The 80m figure also assumes the rate of mortality will improve by 2.4% a year until 2030, twice the level of improvement in the ONS’s principal projection. This means average life expectancy at birth in the UK will be 86 for men and 88.7 years for women. Although there have been dramatic improvements in life expectancy over the past century as a result of changes in living standards and improvements in medical treatments, many commentators now think that the rate of improvement is slowing down.
The longer-term impact of factors such as increased air pollution and rising obesity is, however, difficult to assess. In determining the assumptions used in its projections, the ONS assembled a panel of leading experts: their view was that an improvement in mortality of 1.2% was the most realistic.
Finally, the figure of 80m also assumes higher migration than the ONS’s principal projection, with long-term annual net international migration of 265,000 a year instead of the central assumption of 185,000. Of all the three components of population change, migration is the most difficult to predict.

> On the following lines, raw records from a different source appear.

(** * auth0-spa-js [src/utils.ts]: a shallow embedding and its properties

    The file embeds the helper functions of [src/utils.ts] (scope
    normalisation, redirect-result parsing, query building, the PKCE string
    helpers, the base64url codec, the crypto checks, the retrying token
    exchange and the iframe / popup launchers) as Rocq functions and states
    the properties of the specification, and further properties of the
    code, over them.

    Conventions:
    - a JavaScript string is the list of its UTF-16 code units ([jsstring]);
    - a JavaScript value is a [value]; plain data objects are finite maps
      from property names to values;
    - code that can throw returns a [completion];
    - code that talks to the host (timers, listeners, the DOM, the network,
      the random source) threads the host state explicitly. *)

From Stdlib Require Import NArith ZArith Lia Ascii String.
From stdpp Require Import gmap strings list fin_maps pretty.

Set Warnings "-register-all".
#[local] Open Scope N_scope.

(** ** JavaScript data *)

Module JS.

(** UTF-16 code units. *)
Definition jsstring := list N.

(** A Rocq string literal read as a JavaScript string (one code unit per
    character; the literals of the source are all ASCII). *)
Definition js (s : string) : jsstring :=
  N_of_ascii <$> list_ascii_of_string s.
#[global] Arguments js : simpl never.

(** Numbers: the integers, and the not-a-number value. *)
Inductive number :=
| Num (z : Z)
| NaN.

Inductive error_kind := ErrorK | TypeErrorK | URIErrorK | InvalidCharacterK.

Inductive value :=
| VUndefined
| VNull
| VBool (b : bool)
| VNumber (n : number)
| VStr (s : jsstring)
| VObj (props : gmap jsstring value)
| VRef (l : nat)
| VError (k : error_kind) (message : jsstring) (props : gmap jsstring value).

(** Normal return, or a thrown value. *)
Inductive completion (A : Type) :=
| Return (a : A)
| Throw (e : value).
Arguments Return {A} a.
Arguments Throw {A} e.

Definition bind {A B} (c : completion A) (k : A -> completion B) : completion B :=
  match c with
  | Return a => k a
  | Throw e => Throw e
  end.

Notation "'let*' x ':=' c 'in' k" := (bind c (fun x => k))
  (at level 10, x name, c at level 100, k at level 200).

(** [TypeError] and [URIError] as the engine raises them; the message text is
    engine-specific and left empty. *)
Definition TypeError : value := VError TypeErrorK [] ∅.
Definition URIError : value := VError URIErrorK [] ∅.

(** [new Error(message)] *)
Definition new_Error (message : jsstring) : value := VError ErrorK message ∅.

(** ToBoolean *)
Definition truthy (v : value) : bool :=
  match v with
  | VUndefined | VNull => false
  | VBool b => b
  | VNumber (Num z) => negb (Z.eqb z 0)
  | VNumber NaN => false
  | VStr s => match s with [] => false | _ => true end
  | VObj _ | VRef _ | VError _ _ _ => true
  end.

(** [a || b] *)
Definition or_else (a b : value) : value := if truthy a then a else b.

(** Own data properties of a value that is held by value. *)
Definition own_props (v : value) : gmap jsstring value :=
  match v with
  | VObj props => props
  | VError _ message props => <[js "message" := VStr message]> props
  | _ => ∅
  end.

(** [v.k] for the property names the source reads ([type], [response],
    [error], [error_description], [json], [ok]): none of them is inherited
    from a prototype, so the read is an own-property read; reading a property
    of [undefined] or [null] throws. The values read this way are message
    payloads and response bodies, which are held by value; a reference
    ([VRef]) is an opaque handle through which the source reads nothing. *)
Definition get (v : value) (k : jsstring) : completion value :=
  match v with
  | VUndefined | VNull => Throw TypeError
  | _ => Return (default VUndefined (own_props v !! k))
  end.

(** ToString, as used by [new Error(v)] and by template literals. *)
Definition error_name (k : error_kind) : jsstring :=
  match k with
  | ErrorK => js "Error"
  | TypeErrorK => js "TypeError"
  | URIErrorK => js "URIError"
  | InvalidCharacterK => js "InvalidCharacterError"
  end.

Definition ToString (v : value) : jsstring :=
  match v with
  | VUndefined => js "undefined"
  | VNull => js "null"
  | VBool true => js "true"
  | VBool false => js "false"
  | VNumber (Num z) => js (pretty z)
  | VNumber NaN => js "NaN"
  | VStr s => s
  | VObj _ | VRef _ => js "[object Object]"
  | VError k [] _ => error_name k
  | VError k message _ => error_name k ++ js ": " ++ message
  end.

(** Own enumerable properties, as copied by a rest pattern or a spread: the
    properties of a data object, the properties added to an error object,
    the indexed characters of a string. *)
Definition own_enumerable (v : value) : gmap jsstring value :=
  match v with
  | VObj props => props
  | VError _ _ props => props
  | VStr s => list_to_map (imap (fun i c => (js (pretty i), VStr [c])) s)
  | _ => ∅
  end.

End JS.
Import JS.

(** ** createRandomString *)

Module Random.

(** The host's secure random source, as the stream of bytes it will hand
    out. *)
Definition entropy := nat -> Byte.byte.

(** [getCrypto().getRandomValues(new Uint8Array(n))] followed by
    [Array.from]: the next [n] bytes of the source, as numbers. *)
Definition getRandomValues (n : nat) (src : entropy) : list N * entropy :=
  ((fun i => Byte.to_N (src i)) <$> seq 0 n, fun i => src (n + i)%nat).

Recognising this, the ONS commissioned a review of its methodology and the latest projections include new estimates of long-term migration. It’s difficult to say what will happen in 25 years. If we wound the clock back to 1990 we certainly would have not have predicted the last 25 years. But again, many commentators think that the current flows will stabilise and may even reverse.
Is Britain full up?
A frequent argument against further population growth is that Britain is full. The evidence for this, however, is not incontrovertible. According to the latest estimates from the Population Division of the UN Department of Economic and Social Affairs, the population density of the world is estimated at around 56.5 people per km². In the UK, it is currently around 267.5 people per km², so compared with the global average you might argue that Britain is indeed “full”.
But we need to remember that there are significant areas of the world that are very sparsely inhabited: in Mongolia, population density is just under two people per km². As the graph below shows, there are other countries where people live in very close proximity – the country with the highest population density is actually in Europe, where Monaco has 25,322 inhabitants per km².
If the UK’s population were to grow from its current 64m to 80m, this would definitely increase our population density but we would still be below that of some of our European neighbours including the Netherlands and Belgium. A high population density is also not necessarily a problem if the growth is properly planned for, with essential services such as housing made available.
We may not wish to live in high-rise Singapore, but in reality, such high-density urban living is very efficient in terms of resources. It is the concentration of people in towns over the last 200 years that facilitated the industrial and then the technological revolutions.
Population growth also increases the supply of both workers and consumers, and over the long run, economic historians have found a positive link between the two. Rapid population growth can, however, present problems in the short-term if economic productivity or the supply of education and health care fails to keep pace. So population size per se is not the problem – it is how we deal with it.